Cannabidiol (CBD), one of the cannabinoids from the cannabis plant, can relieve the myotonia resulting from sodium channelopathy, which manifests as repetitive discharges of muscle membrane. We investigated the binding kinetics of CBD to Na(v)1.4 channels on the muscle membrane. The binding affinity of CBD to the channel was evaluated using whole-cell recording. The CDOCKER program was employed to model CBD docking onto the Na(v)1.4 channel to determine its binding sites. Our results revealed no differential inhibition of sodium current by CBD when the channels were in activation or fast inactivation status. However, differential inhibition was observed with a dose-dependent manner after a prolonged period of depolarization, leaving the channel in a slow-inactivated state. Moreover, CBD binds selectively to the slow-inactivated state with a significantly faster binding kinetics (>64,000 M-1 s(-1)) and a higher affinity (K-d of fast inactivation vs. slow-inactivation: >117.42 mu M vs. 51.48 mu M), compared to the fast inactivation state.
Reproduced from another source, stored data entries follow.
Definition _next_script_status (current target : AutomationScriptStatus.t)
    : res AutomationScriptStatus.t :=
  if bool_decide (current = target) then
    if bool_decide (current = AutomationScriptStatus.ARCHIVED) then Err InvalidAssetTransition
    else Ok current
  else if negb (bool_decide (target ∈ SCRIPT_TRANSITIONS current)) then Err InvalidAssetTransition
  else Ok target.

(** The keyword arguments of [AutomationScriptRecord.update]. *)
Module ScriptChanges.
Record t := mk {
  name : string; description : string; entrypoint : string; source_ref : string;
  content_digest : string; timeout_seconds : Z; status : AutomationScriptStatus.t }.
End ScriptChanges.

Module AutomationScriptRecord.
Record t := mk {
  id : uuid; project_id : uuid; name : string; description : string; engine : Engine.t;
  entrypoint : string; source_ref : string; content_digest : string; timeout_seconds : Z;
  status : AutomationScriptStatus.t; revision : Z; state_version : Z;
  created_at : datetime; updated_at : datetime }.
Definition update (read : datetime) (r : t) (c : ScriptChanges.t) : res t :=
  let? next := _next_script_status (status r) (ScriptChanges.status c) in
  Ok (mk (id r) (project_id r) (ScriptChanges.name c) (ScriptChanges.description c) (engine r)
         (ScriptChanges.entrypoint c) (ScriptChanges.source_ref c) (ScriptChanges.content_digest c)
         (ScriptChanges.timeout_seconds c) next (revision r + 1)%Z (state_version r + 1)%Z
         (created_at r) read).
End AutomationScriptRecord.

Module TestCaseScriptLinkRecord.
Record t := mk { test_case_id : uuid; script_id : uuid; created_at : datetime }.
End TestCaseScriptLinkRecord.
Five proposed CBD binding sites in a bundle crossing region of the Na(v)1.4 channels pore was identified as Val793, Leu794, Phe797, and Cys759 in domain I/S6, and Ile1279 in domain II/S6. Our findings imply that CBD favorably binds to the Na(v)1.4 channel in its slow-inactivated state.

Automated summary

The study revealed that CBD selectively binds to the slow-inactivated state of the Na(v)1.4 channel with a higher affinity and faster binding kinetics compared to the fast inactivation state. This differential inhibition of sodium current by CBD suggests its potential therapeutic benefit in treating myotonia resulting from sodium channelopathy.